-- TASK OBJECTIVE --
Below are some records. Return exactly the lines from the one containing "(l : list A)" through the one containing "(** The one-character string [chr(10)]. *)", both included, and only those.

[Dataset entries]
====
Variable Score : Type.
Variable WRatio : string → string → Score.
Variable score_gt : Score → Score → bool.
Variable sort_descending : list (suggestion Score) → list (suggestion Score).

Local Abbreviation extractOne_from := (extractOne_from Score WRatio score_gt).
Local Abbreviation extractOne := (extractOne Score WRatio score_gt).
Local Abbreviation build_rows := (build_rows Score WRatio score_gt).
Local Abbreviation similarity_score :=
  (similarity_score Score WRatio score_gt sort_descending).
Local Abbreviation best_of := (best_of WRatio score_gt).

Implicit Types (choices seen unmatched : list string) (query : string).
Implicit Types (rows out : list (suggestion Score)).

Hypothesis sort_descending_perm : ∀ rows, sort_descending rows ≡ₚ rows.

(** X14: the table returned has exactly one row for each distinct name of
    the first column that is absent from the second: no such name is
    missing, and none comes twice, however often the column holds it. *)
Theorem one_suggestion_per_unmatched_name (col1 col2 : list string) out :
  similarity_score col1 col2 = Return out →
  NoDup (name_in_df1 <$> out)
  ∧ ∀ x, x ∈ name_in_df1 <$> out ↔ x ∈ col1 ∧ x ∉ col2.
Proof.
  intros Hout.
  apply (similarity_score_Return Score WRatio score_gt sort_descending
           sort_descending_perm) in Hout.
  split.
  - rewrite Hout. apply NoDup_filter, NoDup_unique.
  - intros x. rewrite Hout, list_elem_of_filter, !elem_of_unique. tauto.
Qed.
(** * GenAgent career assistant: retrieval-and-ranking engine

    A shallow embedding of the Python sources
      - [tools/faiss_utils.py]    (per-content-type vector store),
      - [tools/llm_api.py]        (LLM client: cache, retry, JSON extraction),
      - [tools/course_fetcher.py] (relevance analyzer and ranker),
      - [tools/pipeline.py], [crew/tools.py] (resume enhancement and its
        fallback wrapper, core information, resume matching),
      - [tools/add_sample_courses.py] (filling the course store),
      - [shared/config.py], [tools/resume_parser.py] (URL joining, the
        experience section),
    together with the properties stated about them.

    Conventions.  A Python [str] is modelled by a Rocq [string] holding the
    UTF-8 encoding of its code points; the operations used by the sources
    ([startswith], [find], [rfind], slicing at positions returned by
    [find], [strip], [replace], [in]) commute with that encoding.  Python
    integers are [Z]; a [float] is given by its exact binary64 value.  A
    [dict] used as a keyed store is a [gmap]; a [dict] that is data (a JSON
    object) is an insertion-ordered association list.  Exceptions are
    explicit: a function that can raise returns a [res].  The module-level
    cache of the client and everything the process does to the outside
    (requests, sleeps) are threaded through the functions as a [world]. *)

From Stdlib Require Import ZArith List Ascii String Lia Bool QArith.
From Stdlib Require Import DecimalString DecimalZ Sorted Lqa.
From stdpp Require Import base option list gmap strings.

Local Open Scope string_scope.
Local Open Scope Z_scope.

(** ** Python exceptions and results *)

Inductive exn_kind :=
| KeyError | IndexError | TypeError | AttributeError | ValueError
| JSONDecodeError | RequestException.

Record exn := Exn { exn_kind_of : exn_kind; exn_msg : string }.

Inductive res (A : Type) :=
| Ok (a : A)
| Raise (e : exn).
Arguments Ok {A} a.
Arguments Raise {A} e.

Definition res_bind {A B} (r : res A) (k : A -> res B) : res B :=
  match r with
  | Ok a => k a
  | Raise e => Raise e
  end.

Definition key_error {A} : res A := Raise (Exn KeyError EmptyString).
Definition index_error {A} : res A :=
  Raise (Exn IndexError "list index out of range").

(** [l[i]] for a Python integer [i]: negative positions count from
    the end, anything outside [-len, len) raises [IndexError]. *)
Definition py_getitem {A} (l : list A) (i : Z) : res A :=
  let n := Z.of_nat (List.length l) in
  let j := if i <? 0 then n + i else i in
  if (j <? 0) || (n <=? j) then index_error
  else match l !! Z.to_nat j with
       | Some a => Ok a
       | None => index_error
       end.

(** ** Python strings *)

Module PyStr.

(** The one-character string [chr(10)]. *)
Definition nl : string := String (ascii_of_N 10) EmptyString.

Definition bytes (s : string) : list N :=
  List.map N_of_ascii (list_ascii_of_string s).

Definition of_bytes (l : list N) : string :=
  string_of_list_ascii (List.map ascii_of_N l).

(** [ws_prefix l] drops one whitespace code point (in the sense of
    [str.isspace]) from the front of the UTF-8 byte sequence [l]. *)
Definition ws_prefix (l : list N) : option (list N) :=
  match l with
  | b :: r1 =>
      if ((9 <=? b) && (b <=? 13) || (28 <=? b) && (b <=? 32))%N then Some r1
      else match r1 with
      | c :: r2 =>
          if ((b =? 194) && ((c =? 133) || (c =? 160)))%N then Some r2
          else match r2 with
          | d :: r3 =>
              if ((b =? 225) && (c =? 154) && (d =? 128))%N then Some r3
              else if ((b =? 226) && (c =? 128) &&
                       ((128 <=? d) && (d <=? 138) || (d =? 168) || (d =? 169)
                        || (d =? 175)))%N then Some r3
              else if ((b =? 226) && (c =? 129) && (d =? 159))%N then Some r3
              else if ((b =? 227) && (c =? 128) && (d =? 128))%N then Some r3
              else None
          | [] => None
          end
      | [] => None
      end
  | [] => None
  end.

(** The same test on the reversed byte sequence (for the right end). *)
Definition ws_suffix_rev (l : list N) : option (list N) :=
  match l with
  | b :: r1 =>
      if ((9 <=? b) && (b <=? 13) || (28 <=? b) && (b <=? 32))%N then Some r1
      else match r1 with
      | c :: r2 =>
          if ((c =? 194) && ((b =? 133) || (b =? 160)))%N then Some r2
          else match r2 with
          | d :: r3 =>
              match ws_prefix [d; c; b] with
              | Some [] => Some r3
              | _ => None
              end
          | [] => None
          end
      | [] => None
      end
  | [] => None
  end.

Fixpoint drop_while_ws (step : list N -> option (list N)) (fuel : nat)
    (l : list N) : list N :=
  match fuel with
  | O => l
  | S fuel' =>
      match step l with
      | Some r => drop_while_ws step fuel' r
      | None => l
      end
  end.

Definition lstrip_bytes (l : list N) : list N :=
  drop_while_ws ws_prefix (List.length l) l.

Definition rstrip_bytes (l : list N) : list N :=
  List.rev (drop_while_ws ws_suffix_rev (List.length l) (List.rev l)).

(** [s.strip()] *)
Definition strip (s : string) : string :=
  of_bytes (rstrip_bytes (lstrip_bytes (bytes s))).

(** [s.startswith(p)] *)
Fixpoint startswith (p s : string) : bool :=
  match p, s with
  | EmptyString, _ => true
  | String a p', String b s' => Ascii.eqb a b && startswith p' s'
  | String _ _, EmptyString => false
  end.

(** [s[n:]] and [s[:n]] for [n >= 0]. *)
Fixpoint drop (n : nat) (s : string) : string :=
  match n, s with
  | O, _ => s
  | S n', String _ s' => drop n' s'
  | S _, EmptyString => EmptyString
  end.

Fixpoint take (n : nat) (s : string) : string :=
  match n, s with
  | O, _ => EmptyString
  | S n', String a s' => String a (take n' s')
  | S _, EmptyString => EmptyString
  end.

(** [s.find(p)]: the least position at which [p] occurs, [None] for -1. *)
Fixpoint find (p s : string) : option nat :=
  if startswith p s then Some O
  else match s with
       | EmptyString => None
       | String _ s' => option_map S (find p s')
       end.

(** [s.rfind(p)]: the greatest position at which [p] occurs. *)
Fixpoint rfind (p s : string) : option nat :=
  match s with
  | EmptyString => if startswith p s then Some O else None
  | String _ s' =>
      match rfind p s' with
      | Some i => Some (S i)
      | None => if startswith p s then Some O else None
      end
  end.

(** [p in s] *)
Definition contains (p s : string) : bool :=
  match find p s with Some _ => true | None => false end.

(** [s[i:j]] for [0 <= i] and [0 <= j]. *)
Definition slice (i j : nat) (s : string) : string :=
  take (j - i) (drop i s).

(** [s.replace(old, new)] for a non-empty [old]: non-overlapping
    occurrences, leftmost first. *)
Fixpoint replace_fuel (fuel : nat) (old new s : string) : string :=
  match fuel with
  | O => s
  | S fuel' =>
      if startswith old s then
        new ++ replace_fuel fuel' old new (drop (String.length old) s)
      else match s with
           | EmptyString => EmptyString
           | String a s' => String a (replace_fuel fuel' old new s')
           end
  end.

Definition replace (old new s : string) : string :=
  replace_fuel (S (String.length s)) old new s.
====
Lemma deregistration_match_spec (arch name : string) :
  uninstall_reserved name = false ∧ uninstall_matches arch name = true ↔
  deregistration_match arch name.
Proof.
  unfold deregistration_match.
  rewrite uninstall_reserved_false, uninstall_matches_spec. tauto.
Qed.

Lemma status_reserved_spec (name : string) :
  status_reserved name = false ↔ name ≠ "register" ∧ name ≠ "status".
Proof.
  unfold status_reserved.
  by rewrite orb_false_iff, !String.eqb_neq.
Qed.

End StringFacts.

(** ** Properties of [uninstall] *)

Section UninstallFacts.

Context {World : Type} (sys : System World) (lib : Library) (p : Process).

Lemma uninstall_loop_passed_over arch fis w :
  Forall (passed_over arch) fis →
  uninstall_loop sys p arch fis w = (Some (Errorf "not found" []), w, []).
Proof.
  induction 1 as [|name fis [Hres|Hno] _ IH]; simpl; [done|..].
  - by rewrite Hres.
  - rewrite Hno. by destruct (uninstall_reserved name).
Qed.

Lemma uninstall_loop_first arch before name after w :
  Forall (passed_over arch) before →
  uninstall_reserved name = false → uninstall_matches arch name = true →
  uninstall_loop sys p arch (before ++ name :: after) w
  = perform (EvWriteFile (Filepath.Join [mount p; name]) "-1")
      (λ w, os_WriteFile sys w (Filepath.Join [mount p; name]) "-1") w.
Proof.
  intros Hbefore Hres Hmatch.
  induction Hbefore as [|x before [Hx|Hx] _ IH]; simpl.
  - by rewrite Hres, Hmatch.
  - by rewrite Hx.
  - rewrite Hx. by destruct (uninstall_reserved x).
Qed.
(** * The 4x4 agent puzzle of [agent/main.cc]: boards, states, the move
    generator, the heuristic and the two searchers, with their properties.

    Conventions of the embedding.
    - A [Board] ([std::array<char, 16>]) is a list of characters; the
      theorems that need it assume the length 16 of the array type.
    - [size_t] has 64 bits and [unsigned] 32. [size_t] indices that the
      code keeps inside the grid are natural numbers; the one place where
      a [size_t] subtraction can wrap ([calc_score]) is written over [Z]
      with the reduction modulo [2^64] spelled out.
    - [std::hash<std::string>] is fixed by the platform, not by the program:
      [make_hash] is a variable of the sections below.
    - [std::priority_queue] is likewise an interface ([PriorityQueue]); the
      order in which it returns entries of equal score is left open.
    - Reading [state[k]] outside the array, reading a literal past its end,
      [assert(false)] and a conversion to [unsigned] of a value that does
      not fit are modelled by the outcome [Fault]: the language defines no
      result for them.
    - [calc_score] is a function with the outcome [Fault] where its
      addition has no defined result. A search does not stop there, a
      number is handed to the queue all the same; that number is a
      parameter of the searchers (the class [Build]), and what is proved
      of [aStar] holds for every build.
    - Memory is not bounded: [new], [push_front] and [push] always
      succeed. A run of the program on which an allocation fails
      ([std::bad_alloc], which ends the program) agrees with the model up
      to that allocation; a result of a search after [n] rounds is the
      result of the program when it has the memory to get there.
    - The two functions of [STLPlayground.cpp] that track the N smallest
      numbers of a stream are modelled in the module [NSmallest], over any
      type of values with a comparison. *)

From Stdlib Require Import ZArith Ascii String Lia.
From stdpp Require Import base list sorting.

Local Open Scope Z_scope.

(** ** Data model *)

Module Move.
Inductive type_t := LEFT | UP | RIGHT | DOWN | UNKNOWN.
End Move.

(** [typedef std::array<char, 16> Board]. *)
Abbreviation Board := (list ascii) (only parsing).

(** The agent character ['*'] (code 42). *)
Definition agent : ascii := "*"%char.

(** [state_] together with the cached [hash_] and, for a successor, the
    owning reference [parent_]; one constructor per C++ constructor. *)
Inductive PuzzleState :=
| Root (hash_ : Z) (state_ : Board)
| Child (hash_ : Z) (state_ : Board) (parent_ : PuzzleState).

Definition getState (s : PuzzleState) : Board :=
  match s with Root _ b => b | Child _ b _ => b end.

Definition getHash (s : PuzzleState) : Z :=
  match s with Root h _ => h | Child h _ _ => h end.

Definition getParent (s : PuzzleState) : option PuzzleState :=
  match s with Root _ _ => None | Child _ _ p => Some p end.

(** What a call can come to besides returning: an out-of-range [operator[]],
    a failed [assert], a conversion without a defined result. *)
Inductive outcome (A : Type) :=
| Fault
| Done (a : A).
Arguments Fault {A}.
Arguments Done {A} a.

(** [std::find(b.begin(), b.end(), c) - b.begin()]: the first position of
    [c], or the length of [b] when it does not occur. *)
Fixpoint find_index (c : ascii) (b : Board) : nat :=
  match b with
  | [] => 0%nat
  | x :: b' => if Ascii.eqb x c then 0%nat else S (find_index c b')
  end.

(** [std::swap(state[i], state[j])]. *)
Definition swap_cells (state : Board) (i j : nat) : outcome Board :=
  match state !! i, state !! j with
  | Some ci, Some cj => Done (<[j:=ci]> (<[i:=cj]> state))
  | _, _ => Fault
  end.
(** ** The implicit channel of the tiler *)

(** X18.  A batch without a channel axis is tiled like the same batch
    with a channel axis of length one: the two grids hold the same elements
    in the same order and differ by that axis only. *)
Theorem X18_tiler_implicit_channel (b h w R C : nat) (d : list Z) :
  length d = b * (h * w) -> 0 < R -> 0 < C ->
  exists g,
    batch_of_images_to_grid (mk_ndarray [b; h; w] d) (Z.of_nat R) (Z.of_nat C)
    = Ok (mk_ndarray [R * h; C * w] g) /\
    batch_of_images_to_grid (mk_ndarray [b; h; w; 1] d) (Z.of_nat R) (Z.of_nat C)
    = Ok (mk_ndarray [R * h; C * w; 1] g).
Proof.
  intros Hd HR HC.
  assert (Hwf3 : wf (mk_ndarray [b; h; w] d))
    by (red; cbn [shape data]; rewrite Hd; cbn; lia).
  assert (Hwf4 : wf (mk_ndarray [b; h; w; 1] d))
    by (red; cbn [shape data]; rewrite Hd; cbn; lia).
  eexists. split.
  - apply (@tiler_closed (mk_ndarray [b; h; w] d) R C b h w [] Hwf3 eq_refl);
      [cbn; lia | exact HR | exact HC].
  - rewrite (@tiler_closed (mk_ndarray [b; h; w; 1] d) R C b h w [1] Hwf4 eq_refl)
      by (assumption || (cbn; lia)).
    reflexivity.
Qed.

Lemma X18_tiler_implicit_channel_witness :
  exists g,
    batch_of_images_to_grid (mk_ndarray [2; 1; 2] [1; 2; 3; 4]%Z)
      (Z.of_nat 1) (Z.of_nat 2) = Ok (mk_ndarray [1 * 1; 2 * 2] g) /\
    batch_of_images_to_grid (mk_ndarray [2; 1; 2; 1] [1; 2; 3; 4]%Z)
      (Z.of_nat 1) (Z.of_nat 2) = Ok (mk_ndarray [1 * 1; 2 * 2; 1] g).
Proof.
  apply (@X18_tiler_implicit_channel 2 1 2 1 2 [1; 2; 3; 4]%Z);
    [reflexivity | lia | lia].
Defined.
====
-- EXERCISE SOLUTION --
Definition py_getitem {A} (l : list A) (i : Z) : res A :=
  let n := Z.of_nat (List.length l) in
  let j := if i <? 0 then n + i else i in
  if (j <? 0) || (n <=? j) then index_error
  else match l !! Z.to_nat j with
       | Some a => Ok a
       | None => index_error
       end.

(** ** Python strings *)

Module PyStr.

(** The one-character string [chr(10)]. *)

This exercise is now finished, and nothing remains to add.